Cuprizone-mediated demyelination
For longitudinal imaging experiments, cranial windows were performed on Cnp-mEGFP mice 3 weeks before the start of cuprizone treatment. Baseline images were acquired on Day 0, and then the mice were placed on a 0.2% (w/w) cuprizone (Sigma-Aldrich #C9012) diet mixed with ground chow. Food was changed every 2–3 d. Mice were returned to an unadulterated ground chow diet after 6 weeks. For fixed tissue cuprizone experiments, 6-week-old C57bL/6 male mice were placed on either a 0.2% (w/w) cuprizone diet mixed with ground chow or an unadulterated ground chow diet. Four mice from both the control and cuprizone groups were euthanized 1, 3, and 5 weeks after the start of the treatment.
Tissue processing
For tissue dissection, mice were anesthetized with ketamine (100 mg/kg) and xylazine (10 mg/kg), given intraperitoneally, and transcardiac perfusion was performed with ∼30 ml of 4% PFA in PBS. The brain was then dissected and placed in 4% PFA overnight at 4°C for postfixation. After ∼24 h, the tissue was transferred to PBS and stored at 4°C. In addition, 75 µm coronal sections were cut using a vibratome. The tissue was then placed in a glycerol-based cryogenic storage solution at −20°C.
Immunofluorescence staining
Slices were washed three times in PBS for 10 min to remove the cryogenic storage solution.
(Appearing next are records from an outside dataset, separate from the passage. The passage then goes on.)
(* ===== verification/Mkfs.v ===== *)
(** * mkfs.c

    The program that makes the disk image on the host: superblock, root
    directory, one inode per file given, and the bitmap.  The state is the
    image and the counters; [host] is what open and read give for a file name
    of the command line.  An exit(1) and a failed assertion are panics.

    xshort and xint store a number in the byte order of the i386, which
    [bytes16] and [bytes32] write and [get16] and [get32] read, so a struct
    dinode is an [inode] of which only the fields on disk count. *)

From S2P Require Import Prelude FsState Log Fs Ide.

Local Open Scope c_scope.
Local Open Scope Z_scope.

Definition NINODES : Z := 200.

Definition nbitmap : Z := FSSIZE / (BSIZE * 8) + 1.
Definition ninodeblocks : Z := NINODES / IPB + 1.
Definition nlog : Z := LOGSIZE.
Definition nmeta : Z := 2 + nlog + ninodeblocks + nbitmap.
Definition nblocks : Z := FSSIZE - nmeta.

Definition sb : superblock :=
  mkSuperblock FSSIZE nblocks NINODES nlog 2 (2 + nlog) (2 + nlog + ninodeblocks).

Definition zeroes : block := repeat 0 (Z.to_nat BSIZE).

Record mkst := mkMkst {
  img : Z -> block;       (* the sectors of the image file *)
  nsect : Z;              (* its length in sectors *)
  freeinode : Z;
  freeblock : Z;
}.

Definition set_img (v : Z -> block) (s : mkst) : mkst := mkMkst v (nsect s) (freeinode s) (freeblock s).
Definition set_nsect (v : Z) (s : mkst) : mkst := mkMkst (img s) v (freeinode s) (freeblock s).
Definition set_freeinode (v : Z) (s : mkst) : mkst := mkMkst (img s) (nsect s) v (freeblock s).
Definition set_freeblock (v : Z) (s : mkst) : mkst := mkMkst (img s) (nsect s) (freeinode s) v.

(** open with O_TRUNC: an empty image *)
Definition start : mkst := mkMkst (fun _ => []) 0 1 0.

(** A write past the end of a file makes it longer. *)
Definition wsect (sec : Z) (buf : block) : M mkst unit :=
  if FSSIZE <? sec then panic "exit(1)"
  else modify (fun s => set_nsect (Z.max (nsect s) (sec + 1)) (set_img (<[sec := buf]> (img s)) s)).

(** A read at the end of a file gives nothing. *)
Definition rsect (sec : Z) : M mkst block :=
  if FSSIZE <? sec then panic "exit(1)"
  else
    n <- gets nsect ;;
    if n <=? sec then panic "exit(1)" else gets (fun s => img s sec).

Definition winode (inum : Z) (ip : inode) : M mkst unit :=
  let bn := IBLOCK inum sb in
  buf <- rsect bn ;;
  wsect bn (put (dinode_off inum) (dinode_bytes ip) buf).

(** A struct dinode with all bytes 0 *)
Definition no_dinode : inode := mkInode 1 0 0 (mkSleeplock false 0) false 0 0 0 0 0 (repeat 0 13).

Definition rinode (inum : Z) : M mkst inode :=
  let bn := IBLOCK inum sb in
  buf <- rsect bn ;;
  ret (load_dinode buf (dinode_off inum) no_dinode).

Definition ialloc (type : Z) : M mkst Z :=
  inum <- gets freeinode ;;
  modify (set_freeinode (u32 (inum + 1))) ;;
  winode inum (set_i_size 0 (set_i_nlink 1 (set_i_type type no_dinode))) ;;
  ret inum.

Definition balloc (used : Z) : M mkst unit :=
  if BSIZE * 8 <=? used then panic "assert"
  else wsect (sb_bmapstart sb) (foldl (fun buf i => mark_bit i buf) zeroes (seqZ 0 used)).

(** freeblock++ *)
Definition next_block : M mkst Z :=
  b <- gets freeblock ;;
  modify (set_freeblock (u32 (b + 1))) ;;
  ret b.

(** The struct dinode with its indirect block *)
Definition with_indirect (din : inode) : M mkst inode :=
  if addr_of din NDIRECT =? 0 then
    b <- next_block ;;
    ret (set_addr NDIRECT b din)
  else ret din.

(** The block of index [fbn]: the struct dinode and the block number *)
Definition file_sector (din : inode) (fbn : Z) : M mkst (inode * Z) :=
  if fbn <? NDIRECT then
    if addr_of din fbn =? 0 then
      b <- next_block ;;
      ret (set_addr fbn b din, b)
    else ret (din, addr_of din fbn)
  else
    din <- with_indirect din ;;
    indirect <- rsect (addr_of din NDIRECT) ;;
    let entry := 4 * (fbn - NDIRECT) in
    if get32 indirect entry =? 0 then
      b <- next_block ;;
      wsect (addr_of din NDIRECT) (put32 entry b indirect) ;;
      ret (din, b)
    else ret (din, get32 indirect entry).

(** The loop of iappend over the bytes [p] that are left *)
Fixpoint iappend_loop (fuel : nat) (din : inode) (off : Z) (p : list Z) : M mkst (inode * Z) :=
  match fuel with
  | O => out_of_fuel
  | S fuel' =>
      let n := Z.of_nat (length p) in
      if 0 <? n then
        let fbn := off / BSIZE in
        if MAXFILE <=? fbn then panic "assert"
        else
          r <- file_sector din fbn ;;
          let '(din, x) := r in
          let n1 := Z.min n ((fbn + 1) * BSIZE - off) in
          buf <- rsect x ;;
          wsect x (put (off - fbn * BSIZE) (take (Z.to_nat n1) p) buf) ;;
          iappend_loop fuel' din (off + n1) (drop (Z.to_nat n1) p)
      else ret (din, off)
  end.

Definition iappend (inum : Z) (p : list Z) : M mkst unit :=
  din <- rinode inum ;;
  r <- iappend_loop (S (length p)) din (i_size din) p ;;
  let '(din, off) := r in
  winode inum (set_i_size off din).

(** A struct dirent, cleared and filled.  strcpy of a short name into a cleared
    entry leaves the bytes that strncpy does. *)
Definition dirent (inum : Z) (name : list Z) : list Z := bytes16 (u16 inum) ++ strncpy_bytes DIRSIZ name.

(** while((cc = read(fd, buf, sizeof(buf))) > 0) iappend(inum, buf, cc) *)
Fixpoint copy_file (fuel : nat) (inum : Z) (data : list Z) : M mkst unit :=
  match fuel with
  | O => out_of_fuel
  | S fuel' =>
      match data with
      | [] => ret tt
      | _ => iappend inum (take (Z.to_nat BSIZE) data) ;; copy_file fuel' inum (drop (Z.to_nat BSIZE) data)
      end
  end.

(** The name without a leading underscore *)
Definition skip_underscore (name : list Z) : list Z :=
  match name with c :: name' => if c =? 95 then name' else name | [] => [] end.

(** The loop of main, for one file name *)
Definition add_file (host : list Z -> option (list Z)) (rootino : Z) (arg : list Z) : M mkst unit :=
  if bool_decide (47 ∈ arg) then panic "assert"
  else
    match host arg with
    | None => panic "exit(1)"
    | Some data =>
        inum <- ialloc T_FILE ;;
        iappend rootino (dirent inum (skip_underscore arg)) ;;
        copy_file (S (length data)) inum data
    end.

Definition sb_bytes : list Z :=
  bytes32 (sb_size sb) ++ bytes32 (sb_nblocks sb) ++ bytes32 (sb_ninodes sb) ++ bytes32 (sb_nlog sb) ++
  bytes32 (sb_logstart sb) ++ bytes32 (sb_inodestart sb) ++ bytes32 (sb_bmapstart sb).

(** fix size of root inode dir *)
Definition fix_root (rootino : Z) : M mkst unit :=
  din <- rinode rootino ;;
  let off := i_size din in
  let off := (off / BSIZE + 1) * BSIZE in
  winode rootino (set_i_size off din).

(** [argv] is what follows the program's name: the image and the files. *)
Definition main (host : list Z -> option (list Z)) (argv : list (list Z)) : M mkst unit :=
  match argv with
  | [] => panic "exit(1)"
  | _ :: files =>
      modify (set_freeblock nmeta) ;;
      for_each (seqZ 0 FSSIZE) (fun i => wsect i zeroes) ;;
      wsect 1 (put 0 sb_bytes zeroes) ;;
      rootino <- ialloc T_DIR ;;
      if negb (rootino =? ROOTINO) then panic "assert"
      else
        iappend rootino (dirent rootino [46]) ;;
        iappend rootino (dirent rootino [46; 46]) ;;
        for_each files (add_file host rootino) ;;
        fix_root rootino ;;
        used <- gets freeblock ;;
        balloc used
  end.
Antigen retrieval was then performed. Slices were placed in a preheated 98°C solution of 10 mM Tris, 1 mM EDTA, and 0.05% Tween 20 in PBS buffer at pH 9 for 3 min. They were then allowed to cool to room temperature in the solution. The slices were then transferred to the primary antibody solution in a blocking buffer. The blocking buffer contained 0.3% Triton X-100 and 1% bovine serum albumin (BSA) and was stored at 4°C overnight. Slices were washed three times in PBS for 10 min and transferred to the secondary antibody solution in a blocking buffer for 1 h at room temperature. Slices were then washed again for 10 min three times in PBS. Slices were incubated in a 1:2,000 Hoechst solution in 0.3% Triton X-100 in PBS for 20 min before being mounted using ProLong diamond mounting media. For PAR labeling, slices were incubated in 10% goat serum and 0.3% Triton X-100 for 2 h at room temperature after antigen retrieval, before overnight incubation in the primary antibody solution in PBS at 4°C. Slices were washed three times in PBS for 10 min and incubated for 1 h at room temperature in the secondary antibody solution in PBS. Final washes, Hoechst incubation, and mounting were performed as above.
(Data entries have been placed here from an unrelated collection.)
Lemma load_no_dinode (d : block) :
  load_dinode d 0 no_dinode = mkInode 1 0 0 (mkSleeplock false 0) false (i16 (get16 d 0)) (i16 (get16 d 2)) (i16 (get16 d 4))
    (i16 (get16 d 6)) (get32 d 8) (get_addrs d 12 13).
Proof. reflexivity. Qed.

Lemma load_dinode_bytes i : din_ok i -> load_dinode (dinode_bytes i) 0 no_dinode = i.
Proof.
  intros [Hsh Ht Hmj Hmn Hnl Hsz Hl Ha]. rewrite Hsh. destruct i as [? ? ? ? ? t mj mn nl sz addrs]. cbn in *. clear Hsh.
  do 13 (destruct addrs as [|? addrs]; [discriminate|]). destruct addrs; [|discriminate].
  repeat match goal with H : Forall _ (_ :: _) |- _ => apply Forall_cons in H as [? H] end.
  rewrite load_no_dinode. cbn [get_addrs].
  f_equal; [exact (short_bytes t Ht)|exact (short_bytes mj Hmj)|exact (short_bytes mn Hmn)|exact (short_bytes nl Hnl)|exact (word_bytes sz Hsz)|].
  do 13 (apply (f_equal2 cons); [match goal with |- _ = ?z => apply (word_bytes z); assumption end|]). done.
Qed.

(** ** Sectors *)

Record base s : Prop := mkBase {
  bs_nsect : nsect s = FSSIZE;
  bs_len : forall c, 0 <= c < FSSIZE -> len (img s c) = BSIZE;
  bs_free : nmeta <= freeblock s <= FSSIZE;
  bs_zero : forall c, freeblock s <= c < FSSIZE -> img s c = zeros;
}.

(** The image with sector [c] replaced by [d] *)
Definition with_sector (c : Z) (d : block) s : mkst := set_img (<[c := d]> (img s)) s.

Lemma rsect_ok c (Q : block -> mkst -> Prop) s : base s -> 0 <= c < FSSIZE -> Q (img s c) s -> wp (rsect c) Q s.
Proof.
  intros Hb Hc HQ. unfold rsect. destruct (Z.ltb_spec FSSIZE c); [lia|]. apply wp_bind, wp_gets. rewrite (bs_nsect _ Hb).
  destruct (Z.leb_spec FSSIZE c); [lia|]. by apply wp_gets.
Qed.

Lemma wsect_ok c d (Q : unit -> mkst -> Prop) s : base s -> 0 <= c < FSSIZE -> Q tt (with_sector c d s) -> wp (wsect c d) Q s.
Proof.
  intros Hb Hc HQ. unfold wsect. destruct (Z.ltb_spec FSSIZE c); [lia|]. apply wp_modify.
  pose proof (bs_nsect _ Hb). destruct s as [v n fi fb]. cbn in *. rewrite Z.max_l by lia. done.
Qed.

Lemma base_sector c d s : base s -> 0 <= c < freeblock s -> len d = BSIZE -> base (with_sector c d s).
Proof.
  intros [Hn Hl Hf Hz] Hc Hd. split; try done; cbn.
  - intros c' Hc'. destruct (decide (c' = c)) as [->|]; [by rewrite fn_lookup_insert|rewrite fn_lookup_insert_ne by done; auto].
  - intros c' Hc'. rewrite fn_lookup_insert_ne by lia. auto.
Qed.

(** ** Inodes *)

Lemma IBLOCK_image n : 0 <= n < NINODES -> sb_inodestart sb <= IBLOCK n sb < sb_bmapstart sb.
Proof. intros Hn. unfold IBLOCK. change (sb_inodestart sb) with 32. change (sb_bmapstart sb) with 58. change IPB with 8. unfold NINODES in *. zlia. Qed.

Lemma meta_blocks : sb_inodestart sb = 32 /\ sb_bmapstart sb = 58 /\ nmeta = 59 /\ FSSIZE = 2000.
Proof. done. Qed.

Lemma rinode_ok n (Q : inode -> mkst -> Prop) s : base s -> 0 <= n < NINODES -> Q (dinode_at (img s) n) s -> wp (rinode n) Q s.
Proof.
  intros Hb Hn HQ. pose proof (IBLOCK_image n Hn). pose proof meta_blocks. unfold rinode. apply wp_bind, rsect_ok; [done|lia|]. by apply wp_ret.
Qed.

(** The image with inode [n] set to [i] *)
Definition with_inode (n : Z) i s : mkst :=
  with_sector (IBLOCK n sb) (put (dinode_off n) (dinode_bytes i) (img s (IBLOCK n sb))) s.

Lemma winode_ok n i (Q : unit -> mkst -> Prop) s : base s -> 0 <= n < NINODES -> Q tt (with_inode n i s) -> wp (winode n i) Q s.
Proof.
  intros Hb Hn HQ. pose proof (IBLOCK_image n Hn). pose proof meta_blocks. unfold winode. apply wp_bind, rsect_ok; [done|lia|].
  apply wsect_ok; [done|lia|done].
Qed.

Section Inode.
Context (n : Z) (i : inode) (s : mkst) (Hb : base s) (Hn : 0 <= n < NINODES) (Hi : length (i_addrs i) = 13%nat).

Lemma inode_fits : fits (dinode_off n) (dinode_bytes i) (img s (IBLOCK n sb)).
Proof using All. pose proof (IBLOCK_image n Hn). pose proof meta_blocks. apply dinode_fits; [done|]. apply (bs_len s Hb). lia. Qed.

Lemma base_inode : base (with_inode n i s).
Proof using All.
  pose proof (IBLOCK_image n Hn). pose proof meta_blocks. pose proof (bs_free s Hb). apply base_sector; [done|lia|].
  rewrite length_put by apply inode_fits. apply (bs_len s Hb). lia.
Qed.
The following primary antibodies were used for immunofluorescence staining: mouse anti-CNPase (BioLegend, 1:500, catalog #836404), guinea pig anti-CNPase (Synaptic Systems, 1:500, catalog #355004), rabbit anti-BCAS1 (Synaptic Systems, 1:750, catalog #445003), guinea pig anti-BCAS1 (Synaptic Systems, 1:750, catalog #455004), mouse anti-carbonic anhydrase II (Santa Cruz Biotechnology, 1:500, catalog #48351), goat anti-PDGFRa (R&D Systems, 1:1,000, catalog #AF1062), rabbit anti-cleaved caspase-3 (Cell Signaling Technology, 1:700, catalog #9661), and rabbit anti-gammaH2AX (Cell Signaling Technology, 1:500, catalog #9718). The secondary antibodies were conjugated to Alexa Fluor 488, 555, or 647 as necessary (Thermo Fisher Scientific, 1:500). For PAR labeling, anti–PAR binding reagent (Sigma-Aldrich, 1:500, catalog #MABE1031) was used. Aliquots were only used once, as freeze-thaw cycles severely reduced labeling efficacy.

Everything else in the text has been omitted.